The political economy of aid agencies is driven by incomplete information and multiple competing objectives and confounded by principal-agent and collective-action problems. Policies to improve aid rely too much on a planning paradigm that tries to ignore, rather than change, the political economy of aid. A considered combination of market mechanisms, networked collaboration, and collective regulation would be more likely to lead to significant improvements. A "collaborative market" for aid might include unbundling funding from aid management to create more explicit markets; better information gathered from the intended beneficiaries of aid; decentralized decision-making; a sharp increase in transparency and accountability of donor agencies; the publication of more information about results; pricing externalities; and new regulatory arrangements to make markets work. The aid system is in a political equilibrium, determined by deep characteristics of the aid relationship and the political economy of aid institutions. Reformers should seek to change that equilibrium rather than try to move away from it. The priority should be on reforms that put pressure on the aid system to evolve in the right direction rather than on grand designs.

Monday, October 19, 2009

Darwin and Development

"Growth is innovation, and you can’t know in advance how to do the innovative thing, or else it wouldn’t be an innovation. Development is BOTTOM-UP outcome of lots of unpredictable individual successes and failures."
That is from Bill Easterly's most recent post at AidWatch. He goes on to say:
"The paradox of development economics is that Development does NOT require any one person (Expert, Leader, or Aid Official) to have a comprehensive understanding of how to achieve Development (sort of like how evolution managed to happen on its own before Darwin)."
This is a tough message for many aid workers and experts, but it is true. There is no evidence of intelligent design at work in economic growth, and we still don't understand exactly how it works. The best thing to do, as Bill notes, is to create a fertile environment for experimentation, and incentives for replication of the things that succeed.

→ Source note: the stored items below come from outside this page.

(** X16. The account of an analysed page. [analyzeHtml] gives one
    recommendation for each issue and at most 14 issues; the score lies
    between 0 and 100; each issue costs at least 3 and at most 30 points, and
    at most 10 points are lost without an issue (a text of 1500 to 2499
    words, an age of 91 to 180 days). So a page without issues scores at
    least 90, and a page with [n] issues at most [100 - 3 n]. *)
Theorem analysis_accounts_for_every_point (w : Scorer.Platform) (pageUrl html : string) :
  let a := Scorer.analyzeHtml w pageUrl html in
  let n := Z.of_nat (List.length (Scorer.issues a)) in
  List.length (Scorer.recommendations a) = List.length (Scorer.issues a) /\
  n <= 14 /\
  0 <= Scorer.score a <= 100 /\
  90 - 30 * n <= Scorer.score a <= 100 - 3 * n.
Proof.
  cbv zeta. destruct (analyzeHtml_accounted w pageUrl html) as [t [A [E1 [E2 E3]]]].
  rewrite E1, E2, E3. unfold Scorer.accounted in A. lia.
Qed.

(** A later statement of [analyzeHtml] takes no point back and withdraws no
    issue. *)
Ltac later :=
  match goal with
  | |- Scorer.t_score (?f ?t) <= ?bound /\ In ?issue (Scorer.t_issues (?f ?t)) =>
      let A := fresh "A" in
      let B := fresh "B" in
      cut (Scorer.t_score t <= bound /\ In issue (Scorer.t_issues t));
      [ generalize t; intros ? [A B];
        repeat match goal with |- context [if ?c then _ else _] => destruct c end;
        unfold Scorer.unchanged, Scorer.report, Scorer.deduct;
        cbn [Scorer.t_score Scorer.t_issues];
        (split; [lia | try (apply in_or_app; left); exact B])
      | ]
  | |- Scorer.t_score (?f ?t) <= ?bound =>
      let A := fresh "A" in
      cut (Scorer.t_score t <= bound);
      [ generalize t; intros ? A;
        repeat match goal with |- context [if ?c then _ else _] => destruct c end;
        unfold Scorer.unchanged, Scorer.report, Scorer.deduct;
        cbn [Scorer.t_score]; lia
      | ]
  end.

(** X17. The age of a page in its score. A page on which no date is found
    counts as 999 days old. A page older than 365 days scores at most 80 and
    carries the issue that names its age; a page that [analyzeHtml] flags as
    stale (older than 90 days) scores at most 95. *)
Theorem page_age_bounds_the_score (w : Scorer.Platform) (pageUrl html : string) :
  let a := Scorer.analyzeHtml w pageUrl html in
  let days := Scorer.daysSinceUpdate (Scorer.freshness a) in
  (Scorer.lastModified (Scorer.freshness a) = None -> days = 999) /\
  (365 < days ->
   Scorer.score a <= 80 /\ In ("Content is " +++ show days +++ " days old") (Scorer.issues a)) /\
  (Scorer.isStale (Scorer.freshness a) = true -> Scorer.score a <= 95).
Proof.
  cbv zeta. split; [| split].
  - unfold Scorer.analyzeHtml. cbn [Scorer.freshness].
    unfold Scorer.analyzeFreshness. cbn [Scorer.lastModified Scorer.daysSinceUpdate].
    intros H. rewrite H. reflexivity.
  - unfold Scorer.analyzeHtml. cbn [Scorer.freshness Scorer.score Scorer.issues].
    set (days := Scorer.daysSinceUpdate (Scorer.analyzeFreshness w html)).
    intros Hd.
    match goal with
    | |- Z.max 0 (Z.min 100 (Scorer.t_score ?t)) <= 80 /\ _ =>
        cut (Scorer.t_score t <= 80 /\
             In ("Content is " +++ show days +++ " days old") (Scorer.t_issues t));
        [intros [A B]; split; [lia | exact B] |]
    end.
    do 10 later.
    match goal with
    | |- Scorer.t_score (?f ?t) <= _ /\ _ => cut (Scorer.t_score t <= 100); [generalize t; intros ? A |]
    end.
    + apply Z.ltb_lt in Hd. rewrite Hd.
      unfold Scorer.report. cbn [Scorer.t_score Scorer.t_issues].
      split; [lia | apply in_or_app; right; left; reflexivity].
    + do 3 later. simpl. lia.
  - unfold Scorer.analyzeHtml. cbn [Scorer.freshness Scorer.score].
    intros Hd.
    change ((90 <? Scorer.daysSinceUpdate (Scorer.analyzeFreshness w html)) = true) in Hd.
    set (days := Scorer.daysSinceUpdate (Scorer.analyzeFreshness w html)) in *.
    match goal with
    | |- Z.max 0 (Z.min 100 (Scorer.t_score ?t)) <= 95 =>
        cut (Scorer.t_score t <= 95); [lia |]
    end.
    do 10 later.
    match goal with
    | |- Scorer.t_score (?f ?t) <= _ => cut (Scorer.t_score t <= 100); [generalize t; intros ? A |]
    end.
    + apply Z.ltb_lt in Hd.
      repeat match goal with
             | |- context [if ?a <? ?b then _ else _] => destruct (Z.ltb_spec a b)
             end;
        unfold Scorer.unchanged, Scorer.report, Scorer.deduct; cbn [Scorer.t_score]; lia.
    + do 3 later. simpl. lia.
Qed.

Lemma cannotBeAnalysed_fails w u :
  Scorer.cannotBeAnalysed w u ->
  exists message, Scorer.analyzePage w u = Scorer.failedAnalysis u message.
Proof.
  unfold Scorer.cannotBeAnalysed, Scorer.analyzePage. intros [H | [message H]].
  - rewrite H. eexists. reflexivity.
  - destruct (Scorer.isPublicHttpUrl w u); [| eexists; reflexivity].
    rewrite H. exists message. reflexivity.
Qed.

Lemma find_absent u l :
  existsb (fun p => String.eqb (p_url p) u) l = false ->
  find (fun p => String.eqb (p_url p) u) l = None.
Proof.
  induction l as [| p l IH]; simpl; [reflexivity |].
  destruct (String.eqb (p_url p) u); [discriminate | exact IH].
Qed.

Wednesday, October 07, 2009

Crowdsourcing vs OpenSourcing

Here is a nice article by Dan Woods in Forbes about the popular concept of crowdsourcing.

In some ways he is constructing and attacking a strawman ("crowds create innovation"). But the article does clarify that the real value comes from OpenSourcing -i.e., allowing pretty much anyone to attack a problem or come up with a solution. As Dan says, it is usually a few virtuosos- obsessed individuals-- from within the crowd that do most of the work.

The key is to ensure that you don't predetermine who is eligible to address a problem, or which types of expertise are the relevant ones. Creative solutions and breakthroughs often come from outside the orthodoxy, not within it.

Crowdsourcing does have a role when you need to get feedback on a concept from potential users to see if it is is marketable, or to take the temperature of a specific population around an issue. But that is different from coming up with the breakthrough ideas.

So what closed systems, organizations, and companies have to fear is not crowdsourcing. It's OpenSourcing.